Впечатление сильное. То, что фильм черно-белый, конечно, не каприз. Цвет бы ему только мешал. Отвлекал и раздражал. Нельзя же, скажем, представить себе цветную фронтовую кинохронику. Но фильм мог быть также и немым. С минимальными титрами. Я, во всяком случае, не запомнил никаких разговоров. Наиболее отпечатавшийся в сознании звук фильма – свист. Уличный, блатной. Ощущение тревоги, беды или беспрерывности их ожидания. Масса кадров, которые хочется остановить, восстановить.

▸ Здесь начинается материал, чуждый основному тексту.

(* ===== verification/Gateway.v ===== *)
(** * The gateway

    [gateway/]: a log sink that turns the interfaces and peers of the datastore
    into network devices of the kernel ([wireguard.go], [interface.go]) and
    reports the kernel's traffic counters ([status.go]).  The kernel is reached
    through the netlink and wgctrl packages: its operations are a parameter
    ([Kernel]), with what they do to the devices as laws ([KernelLaws]). *)

From Stdlib Require Import Ascii.
From S2P Require Import Prelude GoStrings Sql Sqlite Net Model Crud CrudLog Follow.
Local Open Scope string_scope.

(** ** wgctrl configurations *)
Section Wg.
Context `{WK : WgKeys}.

Record PeerConfig : Type := mkPeerConfig {
  pc_PublicKey : wgkey;
  pc_Remove : bool;
  pc_UpdateOnly : bool;
  pc_PresharedKey : option wgkey;
  pc_ReplaceAllowedIPs : bool;
  pc_AllowedIPs : list IPNet;
  pc_Keepalive : option Z }.

Record Config : Type := mkConfig {
  cf_PrivateKey : option wgkey;
  cf_ListenPort : option Z;
  cf_FirewallMark : option Z;
  cf_ReplacePeers : bool;
  cf_Peers : list PeerConfig }.

(** A peer of a device as the kernel reports it. *)
Record wgPeer : Type := mkWgPeer {
  wp_PublicKey : wgkey;
  wp_LastHandshakeTime : time;
  wp_ReceiveBytes : Z;
  wp_TransmitBytes : Z;
  wp_Endpoint : option IP }.

(** A Wireguard device: whether it is up, its addresses, its own parameters and
    its peers with the networks they may use. *)
Record device : Type := mkDevice {
  d_up : bool;
  d_addrs : list IPNet;
  d_key : option wgkey;
  d_port : option Z;
  d_fwmark : option Z;
  d_peers : gmap wgkey (list IPNet) }.

Definition new_device : device := mkDevice false [] None None None ∅.

(** What one peer configuration does to the set of peers: removal, update of an
    existing peer only, or addition. *)
Definition peer_configured (c : PeerConfig) (ps : gset wgkey) : gset wgkey :=
  if pc_Remove c then ps ∖ {[pc_PublicKey c]}
  else if pc_UpdateOnly c && negb (bool_decide (pc_PublicKey c ∈ ps)) then ps
  else {[pc_PublicKey c]} ∪ ps.

Definition peers_configured (c : Config) (ps : gset wgkey) : gset wgkey :=
  foldl (λ ps p, peer_configured p ps) (if cf_ReplacePeers c then ∅ else ps) (cf_Peers c).

(** ** The kernel *)

(** [netlink.LinkAttrs], the fields that the code sets; the type of such a link
    is wireguard. *)
Record LinkAttrs : Type := mkLinkAttrs { la_Name : string; la_MTU : Z }.
Definition wireguard_Type (lnk : LinkAttrs) : string := "wireguard".

Class Kernel (K : Type) : Type := {
  LinkByName : string → M K unit;
  LinkSetDown : string → M K unit;
  LinkDel : string → M K unit;
  LinkAdd : LinkAttrs → M K unit;
  LinkSetUp : string → M K unit;
  AddrAdd : string → IPNet → M K unit;
  ConfigureDevice : string → Config → M K unit;
  Device : string → M K (list wgPeer)
}.

(** A kernel call returns; one that fails changes nothing. *)
Definition kernel_call {K} (kview : K → gmap string device) (m : M K unit) (P : gmap string device → gmap string device → Prop) : Prop :=
  ∀ k r k', m k = (r, k') →
    match r with
    | Ok _ => P (kview k) (kview k')
    | Err _ => kview k' = kview k
    | _ => False
    end.

(** The documented effect of the calls on the devices.  A successful
    configuration sets what it gives of the device's own parameters and changes
    the set of peers; a peer given with [ReplaceAllowedIPs] has exactly the
    given networks afterwards.  A device that does not exist cannot be
    configured. *)
Class KernelLaws {K} `{Kernel K} : Type := {
  kview : K → gmap string device;
  link_by_name n k r k' :
    LinkByName n k = (r, k') →
    k' = k ∧ match r with Ok _ => is_Some (kview k !! n) | Err _ => kview k !! n = None | _ => False end;
  link_set_down n : kernel_call kview (LinkSetDown n) (λ v v',
    v' = alter (λ d, mkDevice false (d_addrs d) (d_key d) (d_port d) (d_fwmark d) (d_peers d)) n v);
  link_del n : kernel_call kview (LinkDel n) (λ v v', v' = delete n v);
  link_add a : kernel_call kview (LinkAdd a) (λ v v', v !! la_Name a = None ∧ v' = <[la_Name a := new_device]> v);
  link_set_up n : kernel_call kview (LinkSetUp n) (λ v v',
    v' = alter (λ d, mkDevice true (d_addrs d) (d_key d) (d_port d) (d_fwmark d) (d_peers d)) n v);
  addr_add n a : kernel_call kview (AddrAdd n a) (λ v v',
    v' = alter (λ d, mkDevice (d_up d) (app (d_addrs d) [a]) (d_key d) (d_port d) (d_fwmark d) (d_peers d)) n v);
  configure_device n c : kernel_call kview (ConfigureDevice n c) (λ v v', ∃ d ps,
    v !! n = Some d ∧
    v' = <[n := mkDevice (d_up d) (d_addrs d) (cf_PrivateKey c ∪ d_key d) (cf_ListenPort c ∪ d_port d)
                  (cf_FirewallMark c ∪ d_fwmark d) ps]> v ∧
    dom ps = peers_configured c (dom (d_peers d)) ∧
    ∀ p, cf_Peers c = [p] → pc_ReplaceAllowedIPs p = true → pc_Remove p = false →
      pc_PublicKey p ∈ dom ps → ps !! pc_PublicKey p = Some (pc_AllowedIPs p))
}.

Context {K : Type} {KN : Kernel K}.

(** ** wgInterface *)
Definition link_err {A} (before n after : string) (m : M K A) : M K A := wrap_err (before ++ n ++ after) m.

(** Takes an existing link down and deletes it. *)
Definition delete_link (n : string) : M K unit :=
  _ ← link_err "ip link set " n " down" (LinkSetDown n);
  link_err "ip del " n "" (LinkDel n).

Definition add_addr (n : string) (c : option CIDR) : M K unit :=
  match c with Some c => link_err "ip addr add " n "" (AddrAdd n (c_IPNet c)) | None => mret tt end.

Definition startInterface (i : Interface) : M K unit :=
  r ← try (LinkByName (i_Name i));
  _ ← match r with inl _ => delete_link (i_Name i) | inr _ => mret tt end;
  _ ← link_err "ip link add " (i_Name i) "" (LinkAdd (mkLinkAttrs (i_Name i) 1420));
  _ ← add_addr (i_Name i) (i_IP i);
  _ ← add_addr (i_Name i) (i_IP6 i);
  LinkSetUp (i_Name i).

Definition stopInterface (i : Interface) : M K unit :=
  r ← try (LinkByName (i_Name i));
  match r with inl _ => delete_link (i_Name i) | inr _ => mret tt end.

Definition initialize (i : Interface) : M K unit :=
  key ← lift_res (ParseKey (i_PrivateKey i));
  ConfigureDevice (i_Name i)
    (mkConfig (Some key) (Some (i_Port i)) (if bool_decide (0 < i_Fwmark i)%Z then Some (i_Fwmark i) else None) false []).

Definition newInterface (i : Interface) : M K unit :=
  _ ← startInterface i; initialize i.

(** ** Gateway *)
Record gateway : Type := mkGateway {
  gw_intfs : gmap string Interface;
  gw_peerIndex : gmap string string;
  gw_seq : Z }.

Definition new_gateway : gateway := mkGateway ∅ ∅ 0.

Definition set_intf (n : string) (i : Interface) : M (gateway * K) unit :=
  modify (λ s, (mkGateway (<[n := i]> (gw_intfs s.1)) (gw_peerIndex s.1) (gw_seq s.1), s.2)).
Definition del_intf (n : string) : M (gateway * K) unit :=
  modify (λ s, (mkGateway (delete n (gw_intfs s.1)) (gw_peerIndex s.1) (gw_seq s.1), s.2)).
Definition set_index (pk n : string) : M (gateway * K) unit :=
  modify (λ s, (mkGateway (gw_intfs s.1) (<[pk := n]> (gw_peerIndex s.1)) (gw_seq s.1), s.2)).
Definition set_seq (seq : Z) : M (gateway * K) unit :=
  modify (λ s, (mkGateway (gw_intfs s.1) (gw_peerIndex s.1) seq, s.2)).

(** The object stays the one in the map: its interface is replaced before the
    device is configured and started again. *)
Definition reconfigure (old new : Interface) : M (gateway * K) unit :=
  _ ← on_snd (stopInterface old);
  _ ← set_intf (i_Name old) new;
  _ ← on_snd (initialize new);
  on_snd (startInterface new).

(** Ten seconds, in nanoseconds. *)
Definition persistentKeepaliveInterval : Z := 10 * 10 ^ 9.

Definition allowed_ips (p : Peer) : list IPNet := c_IPNet <$> app (option_list (p_IP p)) (option_list (p_IP6 p)).

Definition peerToConfig (p : Peer) (update remove : bool) : res PeerConfig :=
  key ← ParseKey (p_PublicKey p);
  if remove then mret (mkPeerConfig key true update (Some zero_key) false [] None)
  else
    match allowed_ips p with
    | [] => Err (EMsg "no IPs configured for peer")
    | ips => mret (mkPeerConfig key false update (Some zero_key) true ips (Some persistentKeepaliveInterval))
    end.

Definition one_peer (c : PeerConfig) : Config := mkConfig None None None false [c].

Странно, но я не слышал, чтобы кто-нибудь сказал о Феллини. Разумеется, позднем. Не в смысле подражания, а родства. У него тоже не помнишь слов. И здесь кадры переполнены людьми. Фантасмагория. Как во сне. Клиника, бесчисленные движущиеся сотрудники в белом. Зачем-то голые мужики в бане. И квартира – перенасыщенная: чокнутая бабушка, эти две регулярно появляющиеся девочки, сосед и еще, и еще… Очень сильно поставленные сцены драки, насилия. Или задняя дверь автобуса, которая, закрываясь, бьет лежащего без сознания человека по голове.

В “Хрусталеве”, как мне кажется, много итальянской фактуры, темперамента, неореализма, но без бурлящей многофигурной речи или авторских ироничных реплик за кадром. Конечно, мы воспитаны на образцах игрового, разговорного, логичного кино и не всегда готовы к восприятию концентрированного, перенасыщенного раствора. Иногда в момент просмотра я неожиданно думал о мультипликаторе Ю. Норштейне – та же замедленная самоуглубленность, игнорирующая очевидные ожидания.

Может быть, я не сразу все понял, как и раньше бывало у меня с Феллини. Не потому, что я такой непонятливый. Повторяю, мне не хотелось сразу расставаться с предыдущими кадрами, с их обманчивой медлительностью.

И еще. Когда перед началом показа А. Герман, что-то объясняя и представляя некоторых исполнителей, сказал: – Она играет мою бабушку, – я очень удивился слову “мою”. Потом я понял, что не воспринял это как некую личную, семейную историю.